■ Problem description ■
Return every line from the one with "apply (same_push_trans m1 m3)." through the one with "unfold rebuild_grant_sweep. destruct", inclusive, exactly as it appears below.

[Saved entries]
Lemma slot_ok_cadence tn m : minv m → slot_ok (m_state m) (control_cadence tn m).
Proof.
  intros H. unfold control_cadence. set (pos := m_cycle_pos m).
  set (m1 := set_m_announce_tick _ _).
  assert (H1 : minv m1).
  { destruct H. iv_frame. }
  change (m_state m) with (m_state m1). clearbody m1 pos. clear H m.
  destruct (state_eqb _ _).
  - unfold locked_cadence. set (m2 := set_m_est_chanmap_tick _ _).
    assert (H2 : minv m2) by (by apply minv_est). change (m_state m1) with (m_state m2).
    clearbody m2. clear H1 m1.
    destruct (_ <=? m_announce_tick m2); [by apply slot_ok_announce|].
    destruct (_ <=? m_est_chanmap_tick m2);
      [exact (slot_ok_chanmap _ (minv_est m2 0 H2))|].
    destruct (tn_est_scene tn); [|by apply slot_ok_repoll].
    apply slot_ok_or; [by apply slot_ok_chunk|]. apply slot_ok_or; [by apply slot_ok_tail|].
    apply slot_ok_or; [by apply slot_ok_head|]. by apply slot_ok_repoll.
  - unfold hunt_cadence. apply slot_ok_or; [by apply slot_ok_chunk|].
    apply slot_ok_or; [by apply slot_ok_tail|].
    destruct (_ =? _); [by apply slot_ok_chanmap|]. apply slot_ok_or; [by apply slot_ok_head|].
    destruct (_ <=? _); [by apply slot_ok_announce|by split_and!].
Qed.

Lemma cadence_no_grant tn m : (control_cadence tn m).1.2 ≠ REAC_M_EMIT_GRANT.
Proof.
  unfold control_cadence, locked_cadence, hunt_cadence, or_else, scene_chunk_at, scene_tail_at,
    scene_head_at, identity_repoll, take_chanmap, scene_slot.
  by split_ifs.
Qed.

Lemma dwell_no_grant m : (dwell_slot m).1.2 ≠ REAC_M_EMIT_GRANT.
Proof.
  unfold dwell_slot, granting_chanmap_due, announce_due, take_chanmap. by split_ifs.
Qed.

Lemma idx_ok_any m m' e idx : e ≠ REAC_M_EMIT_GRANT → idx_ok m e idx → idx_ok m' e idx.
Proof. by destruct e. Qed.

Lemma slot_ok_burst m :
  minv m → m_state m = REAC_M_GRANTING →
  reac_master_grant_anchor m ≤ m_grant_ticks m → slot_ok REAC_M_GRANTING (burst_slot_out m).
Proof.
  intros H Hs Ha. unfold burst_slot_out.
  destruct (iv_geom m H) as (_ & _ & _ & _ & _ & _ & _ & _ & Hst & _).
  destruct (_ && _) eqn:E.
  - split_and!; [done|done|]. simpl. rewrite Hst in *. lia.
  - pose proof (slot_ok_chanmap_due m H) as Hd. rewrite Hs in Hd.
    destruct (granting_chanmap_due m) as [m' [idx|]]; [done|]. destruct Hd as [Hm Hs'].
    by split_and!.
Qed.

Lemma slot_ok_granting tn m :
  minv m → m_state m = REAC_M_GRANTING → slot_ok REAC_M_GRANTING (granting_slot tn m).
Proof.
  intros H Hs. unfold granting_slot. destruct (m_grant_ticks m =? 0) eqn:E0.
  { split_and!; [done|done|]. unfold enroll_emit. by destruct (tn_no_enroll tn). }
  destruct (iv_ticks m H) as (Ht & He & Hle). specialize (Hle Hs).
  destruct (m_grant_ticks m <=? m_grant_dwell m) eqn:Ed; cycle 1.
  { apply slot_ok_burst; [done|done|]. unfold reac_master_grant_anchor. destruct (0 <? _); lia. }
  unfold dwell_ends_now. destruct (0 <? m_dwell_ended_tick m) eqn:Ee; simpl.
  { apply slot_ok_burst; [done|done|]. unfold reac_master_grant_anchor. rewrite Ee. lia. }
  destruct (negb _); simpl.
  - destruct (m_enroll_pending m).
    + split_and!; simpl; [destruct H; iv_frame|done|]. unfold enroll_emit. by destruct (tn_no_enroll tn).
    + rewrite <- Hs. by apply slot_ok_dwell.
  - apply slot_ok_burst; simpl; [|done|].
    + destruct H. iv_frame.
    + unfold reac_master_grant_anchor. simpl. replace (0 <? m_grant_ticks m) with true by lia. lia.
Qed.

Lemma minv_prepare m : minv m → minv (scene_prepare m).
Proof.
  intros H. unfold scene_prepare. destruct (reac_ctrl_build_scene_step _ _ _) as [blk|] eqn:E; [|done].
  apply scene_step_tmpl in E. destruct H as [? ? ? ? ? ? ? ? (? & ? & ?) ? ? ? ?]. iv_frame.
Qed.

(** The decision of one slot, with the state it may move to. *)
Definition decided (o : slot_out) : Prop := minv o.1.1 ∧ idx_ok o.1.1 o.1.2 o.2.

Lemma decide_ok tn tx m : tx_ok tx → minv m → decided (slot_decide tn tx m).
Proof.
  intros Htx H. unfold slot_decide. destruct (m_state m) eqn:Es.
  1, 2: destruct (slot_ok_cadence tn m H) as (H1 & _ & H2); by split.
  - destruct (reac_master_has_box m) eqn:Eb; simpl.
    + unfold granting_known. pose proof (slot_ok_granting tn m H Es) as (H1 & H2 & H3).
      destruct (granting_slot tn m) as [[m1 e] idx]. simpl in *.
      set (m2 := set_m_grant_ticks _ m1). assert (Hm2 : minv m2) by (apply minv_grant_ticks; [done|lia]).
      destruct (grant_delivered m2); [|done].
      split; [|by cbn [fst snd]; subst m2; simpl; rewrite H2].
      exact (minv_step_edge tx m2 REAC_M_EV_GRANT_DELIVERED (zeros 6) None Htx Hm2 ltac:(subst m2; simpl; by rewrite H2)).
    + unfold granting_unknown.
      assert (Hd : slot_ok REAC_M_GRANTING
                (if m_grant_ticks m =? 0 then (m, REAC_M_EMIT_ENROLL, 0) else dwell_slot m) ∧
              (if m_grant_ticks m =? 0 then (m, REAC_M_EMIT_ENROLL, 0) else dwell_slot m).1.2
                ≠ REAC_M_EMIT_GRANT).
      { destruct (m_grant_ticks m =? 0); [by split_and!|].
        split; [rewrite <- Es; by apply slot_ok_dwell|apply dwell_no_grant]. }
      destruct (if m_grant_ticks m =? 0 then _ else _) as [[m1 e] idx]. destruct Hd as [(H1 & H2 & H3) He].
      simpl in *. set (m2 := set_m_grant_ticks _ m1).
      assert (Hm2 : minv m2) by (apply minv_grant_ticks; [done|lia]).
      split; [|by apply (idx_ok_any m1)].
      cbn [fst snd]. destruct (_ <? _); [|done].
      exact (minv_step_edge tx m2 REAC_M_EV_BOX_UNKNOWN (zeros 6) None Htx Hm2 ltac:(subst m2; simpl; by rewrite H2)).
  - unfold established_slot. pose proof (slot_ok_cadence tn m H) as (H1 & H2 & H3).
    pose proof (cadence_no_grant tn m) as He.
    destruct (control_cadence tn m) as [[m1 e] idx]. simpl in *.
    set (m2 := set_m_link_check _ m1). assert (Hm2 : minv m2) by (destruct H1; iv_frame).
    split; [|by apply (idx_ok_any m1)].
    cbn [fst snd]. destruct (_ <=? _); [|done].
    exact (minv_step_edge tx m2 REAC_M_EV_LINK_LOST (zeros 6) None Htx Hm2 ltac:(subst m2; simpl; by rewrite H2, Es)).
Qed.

...

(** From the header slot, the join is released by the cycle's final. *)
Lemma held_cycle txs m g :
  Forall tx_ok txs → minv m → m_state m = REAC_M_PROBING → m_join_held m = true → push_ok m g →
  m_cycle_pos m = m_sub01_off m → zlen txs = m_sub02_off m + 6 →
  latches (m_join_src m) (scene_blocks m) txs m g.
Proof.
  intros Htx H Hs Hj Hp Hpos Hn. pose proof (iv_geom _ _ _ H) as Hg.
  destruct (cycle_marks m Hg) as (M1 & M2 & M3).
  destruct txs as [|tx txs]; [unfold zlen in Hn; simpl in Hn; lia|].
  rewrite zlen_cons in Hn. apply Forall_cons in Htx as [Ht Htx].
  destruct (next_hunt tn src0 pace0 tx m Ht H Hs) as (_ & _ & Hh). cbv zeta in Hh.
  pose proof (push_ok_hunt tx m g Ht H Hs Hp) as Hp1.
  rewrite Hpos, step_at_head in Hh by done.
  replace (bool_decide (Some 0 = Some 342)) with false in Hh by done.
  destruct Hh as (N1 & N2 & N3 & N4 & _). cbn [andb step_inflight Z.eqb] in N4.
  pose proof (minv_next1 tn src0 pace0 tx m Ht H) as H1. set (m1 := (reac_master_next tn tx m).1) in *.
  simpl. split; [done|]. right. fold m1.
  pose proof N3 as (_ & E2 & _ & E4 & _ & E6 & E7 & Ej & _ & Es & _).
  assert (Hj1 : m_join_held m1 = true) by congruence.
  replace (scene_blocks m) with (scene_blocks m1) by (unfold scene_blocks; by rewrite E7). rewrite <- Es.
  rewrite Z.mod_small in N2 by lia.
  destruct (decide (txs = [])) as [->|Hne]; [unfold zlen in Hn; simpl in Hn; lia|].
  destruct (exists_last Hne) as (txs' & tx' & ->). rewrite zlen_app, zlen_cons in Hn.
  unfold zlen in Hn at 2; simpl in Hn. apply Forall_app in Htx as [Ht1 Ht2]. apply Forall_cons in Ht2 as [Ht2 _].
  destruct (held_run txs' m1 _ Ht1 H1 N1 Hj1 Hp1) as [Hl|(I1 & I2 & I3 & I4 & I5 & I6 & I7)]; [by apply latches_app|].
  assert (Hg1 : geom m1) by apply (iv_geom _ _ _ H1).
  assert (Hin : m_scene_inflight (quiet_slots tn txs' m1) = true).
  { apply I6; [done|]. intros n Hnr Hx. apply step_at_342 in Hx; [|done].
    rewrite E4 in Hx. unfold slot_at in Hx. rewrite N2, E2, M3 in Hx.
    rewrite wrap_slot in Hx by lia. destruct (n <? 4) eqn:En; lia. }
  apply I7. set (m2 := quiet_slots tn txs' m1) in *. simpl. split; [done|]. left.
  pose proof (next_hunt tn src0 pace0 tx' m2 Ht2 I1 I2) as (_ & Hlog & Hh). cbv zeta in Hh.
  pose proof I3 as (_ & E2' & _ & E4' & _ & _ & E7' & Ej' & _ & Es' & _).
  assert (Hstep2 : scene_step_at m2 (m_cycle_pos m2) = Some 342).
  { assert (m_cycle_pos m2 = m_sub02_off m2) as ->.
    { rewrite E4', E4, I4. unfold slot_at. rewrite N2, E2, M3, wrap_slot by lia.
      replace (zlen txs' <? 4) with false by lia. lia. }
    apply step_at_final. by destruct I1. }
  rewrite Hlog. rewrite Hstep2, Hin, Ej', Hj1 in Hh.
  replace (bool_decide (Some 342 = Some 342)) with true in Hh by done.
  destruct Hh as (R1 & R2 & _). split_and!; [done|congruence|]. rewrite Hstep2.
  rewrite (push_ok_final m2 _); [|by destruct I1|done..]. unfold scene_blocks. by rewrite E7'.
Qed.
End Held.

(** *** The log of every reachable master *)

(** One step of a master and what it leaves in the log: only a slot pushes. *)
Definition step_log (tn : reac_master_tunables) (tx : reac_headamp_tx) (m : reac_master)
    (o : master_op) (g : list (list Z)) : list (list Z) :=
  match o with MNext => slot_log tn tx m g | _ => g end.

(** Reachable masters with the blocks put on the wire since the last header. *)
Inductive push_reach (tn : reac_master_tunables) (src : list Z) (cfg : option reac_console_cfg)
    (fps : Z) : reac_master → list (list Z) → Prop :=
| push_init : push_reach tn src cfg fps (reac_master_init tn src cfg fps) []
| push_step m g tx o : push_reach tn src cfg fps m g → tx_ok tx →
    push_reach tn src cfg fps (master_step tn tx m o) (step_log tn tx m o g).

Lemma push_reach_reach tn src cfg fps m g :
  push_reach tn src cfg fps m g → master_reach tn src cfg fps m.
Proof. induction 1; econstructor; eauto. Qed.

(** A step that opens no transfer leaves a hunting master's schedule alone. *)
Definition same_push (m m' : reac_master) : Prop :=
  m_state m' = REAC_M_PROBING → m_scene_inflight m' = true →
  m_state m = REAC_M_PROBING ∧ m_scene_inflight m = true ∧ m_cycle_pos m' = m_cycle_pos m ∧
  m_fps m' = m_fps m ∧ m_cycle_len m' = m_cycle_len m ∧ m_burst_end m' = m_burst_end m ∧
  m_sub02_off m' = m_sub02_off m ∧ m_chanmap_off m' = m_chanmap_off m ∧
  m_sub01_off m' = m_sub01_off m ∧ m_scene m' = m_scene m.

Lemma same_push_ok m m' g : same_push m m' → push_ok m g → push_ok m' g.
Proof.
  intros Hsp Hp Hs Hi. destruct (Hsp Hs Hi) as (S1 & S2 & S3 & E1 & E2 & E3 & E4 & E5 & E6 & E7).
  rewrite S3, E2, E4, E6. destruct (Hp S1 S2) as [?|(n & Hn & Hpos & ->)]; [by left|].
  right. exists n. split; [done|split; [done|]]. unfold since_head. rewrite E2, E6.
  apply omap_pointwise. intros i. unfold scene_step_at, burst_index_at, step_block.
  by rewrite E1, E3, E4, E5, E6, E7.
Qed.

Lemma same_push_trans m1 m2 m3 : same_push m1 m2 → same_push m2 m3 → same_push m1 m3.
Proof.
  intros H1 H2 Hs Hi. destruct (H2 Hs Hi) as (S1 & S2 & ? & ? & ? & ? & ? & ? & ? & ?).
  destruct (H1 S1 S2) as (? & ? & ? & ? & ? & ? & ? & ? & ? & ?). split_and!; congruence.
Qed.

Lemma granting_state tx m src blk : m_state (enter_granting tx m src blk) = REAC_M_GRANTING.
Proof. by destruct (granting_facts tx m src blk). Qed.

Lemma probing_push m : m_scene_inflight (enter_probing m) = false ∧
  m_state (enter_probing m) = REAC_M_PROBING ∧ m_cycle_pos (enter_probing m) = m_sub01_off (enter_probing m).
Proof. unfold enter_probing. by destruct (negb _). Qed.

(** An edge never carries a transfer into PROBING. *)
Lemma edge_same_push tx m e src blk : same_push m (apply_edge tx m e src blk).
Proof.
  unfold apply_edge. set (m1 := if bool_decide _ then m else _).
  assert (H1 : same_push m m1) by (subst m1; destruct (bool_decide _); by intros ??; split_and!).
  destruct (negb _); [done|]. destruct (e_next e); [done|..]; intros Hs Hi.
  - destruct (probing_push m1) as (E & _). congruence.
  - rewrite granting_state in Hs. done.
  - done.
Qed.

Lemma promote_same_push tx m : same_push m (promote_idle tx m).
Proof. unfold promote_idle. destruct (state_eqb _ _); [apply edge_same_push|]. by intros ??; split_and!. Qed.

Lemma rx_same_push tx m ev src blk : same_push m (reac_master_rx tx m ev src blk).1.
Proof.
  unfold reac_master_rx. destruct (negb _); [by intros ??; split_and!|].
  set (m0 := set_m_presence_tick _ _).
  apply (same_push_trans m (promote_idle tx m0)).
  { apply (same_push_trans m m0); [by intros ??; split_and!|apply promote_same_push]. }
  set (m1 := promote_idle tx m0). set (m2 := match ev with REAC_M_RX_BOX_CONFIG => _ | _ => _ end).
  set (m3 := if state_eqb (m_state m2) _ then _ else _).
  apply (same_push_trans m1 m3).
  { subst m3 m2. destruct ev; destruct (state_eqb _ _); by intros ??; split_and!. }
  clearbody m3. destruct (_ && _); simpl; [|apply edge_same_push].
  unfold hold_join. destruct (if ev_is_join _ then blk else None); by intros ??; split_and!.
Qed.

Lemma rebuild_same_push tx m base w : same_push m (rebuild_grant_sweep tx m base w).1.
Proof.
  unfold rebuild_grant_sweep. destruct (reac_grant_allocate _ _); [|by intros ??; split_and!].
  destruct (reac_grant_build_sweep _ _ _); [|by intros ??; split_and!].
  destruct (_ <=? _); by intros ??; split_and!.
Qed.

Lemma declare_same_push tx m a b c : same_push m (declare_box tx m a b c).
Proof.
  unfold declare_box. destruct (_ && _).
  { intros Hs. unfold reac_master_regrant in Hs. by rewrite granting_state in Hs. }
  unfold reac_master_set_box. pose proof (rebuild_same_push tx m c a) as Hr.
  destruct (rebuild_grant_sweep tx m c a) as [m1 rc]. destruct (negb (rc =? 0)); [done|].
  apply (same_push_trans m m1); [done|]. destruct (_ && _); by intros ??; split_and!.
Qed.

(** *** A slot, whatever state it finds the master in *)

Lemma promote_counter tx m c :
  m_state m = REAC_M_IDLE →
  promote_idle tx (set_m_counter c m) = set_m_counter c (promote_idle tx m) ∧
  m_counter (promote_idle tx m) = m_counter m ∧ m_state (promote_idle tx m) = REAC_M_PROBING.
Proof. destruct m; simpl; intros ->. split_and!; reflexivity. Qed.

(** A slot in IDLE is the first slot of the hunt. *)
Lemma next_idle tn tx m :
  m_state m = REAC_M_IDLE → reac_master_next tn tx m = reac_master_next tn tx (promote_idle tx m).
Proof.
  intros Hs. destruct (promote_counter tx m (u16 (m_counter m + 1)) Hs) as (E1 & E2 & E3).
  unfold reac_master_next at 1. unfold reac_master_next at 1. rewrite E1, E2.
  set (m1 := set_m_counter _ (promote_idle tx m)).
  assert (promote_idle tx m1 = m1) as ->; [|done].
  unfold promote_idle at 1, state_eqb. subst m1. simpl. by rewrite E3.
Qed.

■ Solution to this exercise ■
  apply (same_push_trans m1 m3).
  { subst m3 m2. destruct ev; destruct (state_eqb _ _); by intros ??; split_and!. }
  clearbody m3. destruct (_ && _); simpl; [|apply edge_same_push].
  unfold hold_join. destruct (if ev_is_join _ then blk else None); by intros ??; split_and!.
Qed.

Lemma rebuild_same_push tx m base w : same_push m (rebuild_grant_sweep tx m base w).1.
Proof.
  unfold rebuild_grant_sweep. destruct (reac_grant_allocate _ _); [|by intros ??; split_and!].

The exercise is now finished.